#### Instructions to follow:
Print out all of the data below, keeping it identical to the original.

#### Stored items:
****

(** A number divided by itself is one. *)
Lemma SFdiv_same (m : positive) (e : Z) :
  SFdiv prec emax (S754_finite false m e) (S754_finite false m e) = Rnd 0 false 1.
Proof using Hprec.
  destruct (SFdiv_val e false false m m e e ltac:(lia) ltac:(lia)) as (T0 & HT0 & H).
  rewrite (H T0 (1 * 2 ^ (T0 + 1))); [|lia|].
  - cbn [xorb]. replace (- T0 - 1) with (0 - (T0 + 1)) by lia. apply Rnd_scale; lia.
  - unfold stands_div. rewrite Z.mul_1_l, Z.sub_diag, Z.pow_0_r, Z.pow_add_r by lia.
    change (2 ^ 1) with 2. rewrite Z.even_mul. cbn [Z.even orb]. rewrite orb_true_r. lia.
Qed.

End Sticky.

(** ** Order *)

Lemma SFmul_comm (prec emax : Z) (x y : spec_float) :
  SFmul prec emax x y = SFmul prec emax y x.
Proof.
  destruct x as [sx|sx| |sx mx ex], y as [sy|sy| |sy my ey]; cbn [SFmul];
    rewrite ?(xorb_comm sx sy); try done.
  rewrite (Pos.mul_comm mx my), (Z.add_comm ex ey). done.
Qed.

Section Order.
Variables prec emax : Z.
Hypothesis Hprec : 0 < prec.

Local Abbreviation emin := (SpecFloat.emin prec emax).
Local Abbreviation valid := (SpecFloat.valid_binary prec emax).
Local Abbreviation SFval := (Round.SFval prec emax).

Lemma SFleb_trans (x y z : spec_float) :
  valid x = true -> valid y = true -> valid z = true ->
  SFleb x y = true -> SFleb y z = true -> SFleb x z = true.
Proof using Hprec.
  intros Hx Hy Hz Hxy Hyz.
  destruct (SF_fz x && SF_fz y && SF_fz z) eqn:Hf.
  - apply andb_true_iff in Hf as [Hf Fz]. apply andb_true_iff in Hf as [Fx Fy].
    rewrite (SFleb_val prec emax Hprec) in * by done. lia.
  - destruct x as [sx|[]| |sx mx ex], y as [sy|[]| |sy my ey], z as [sz|[]| |sz mz ez];
      try done; destruct sx; try done; destruct sy; done.
Qed.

****

#### Solution for this exercise:
(** A number divided by itself is one. *)
Lemma SFdiv_same (m : positive) (e : Z) :
  SFdiv prec emax (S754_finite false m e) (S754_finite false m e) = Rnd 0 false 1.
Proof using Hprec.
  destruct (SFdiv_val e false false m m e e ltac:(lia) ltac:(lia)) as (T0 & HT0 & H).
  rewrite (H T0 (1 * 2 ^ (T0 + 1))); [|lia|].
  - cbn [xorb]. replace (- T0 - 1) with (0 - (T0 + 1)) by lia. apply Rnd_scale; lia.
  - unfold stands_div. rewrite Z.mul_1_l, Z.sub_diag, Z.pow_0_r, Z.pow_add_r by lia.
    change (2 ^ 1) with 2. rewrite Z.even_mul. cbn [Z.even orb]. rewrite orb_true_r. lia.
Qed.

End Sticky.

(** ** Order *)

Lemma SFmul_comm (prec emax : Z) (x y : spec_float) :
  SFmul prec emax x y = SFmul prec emax y x.
Proof.
  destruct x as [sx|sx| |sx mx ex], y as [sy|sy| |sy my ey]; cbn [SFmul];
    rewrite ?(xorb_comm sx sy); try done.
  rewrite (Pos.mul_comm mx my), (Z.add_comm ex ey). done.
Qed.

Section Order.
Variables prec emax : Z.
Hypothesis Hprec : 0 < prec.

Local Abbreviation emin := (SpecFloat.emin prec emax).
Local Abbreviation valid := (SpecFloat.valid_binary prec emax).
Local Abbreviation SFval := (Round.SFval prec emax).

Lemma SFleb_trans (x y z : spec_float) :
  valid x = true -> valid y = true -> valid z = true ->
  SFleb x y = true -> SFleb y z = true -> SFleb x z = true.
Proof using Hprec.
  intros Hx Hy Hz Hxy Hyz.
  destruct (SF_fz x && SF_fz y && SF_fz z) eqn:Hf.
  - apply andb_true_iff in Hf as [Hf Fz]. apply andb_true_iff in Hf as [Fx Fy].
    rewrite (SFleb_val prec emax Hprec) in * by done. lia.
  - destruct x as [sx|[]| |sx mx ex], y as [sy|[]| |sy my ey], z as [sz|[]| |sz mz ez];
      try done; destruct sx; try done; destruct sy; done.
Qed.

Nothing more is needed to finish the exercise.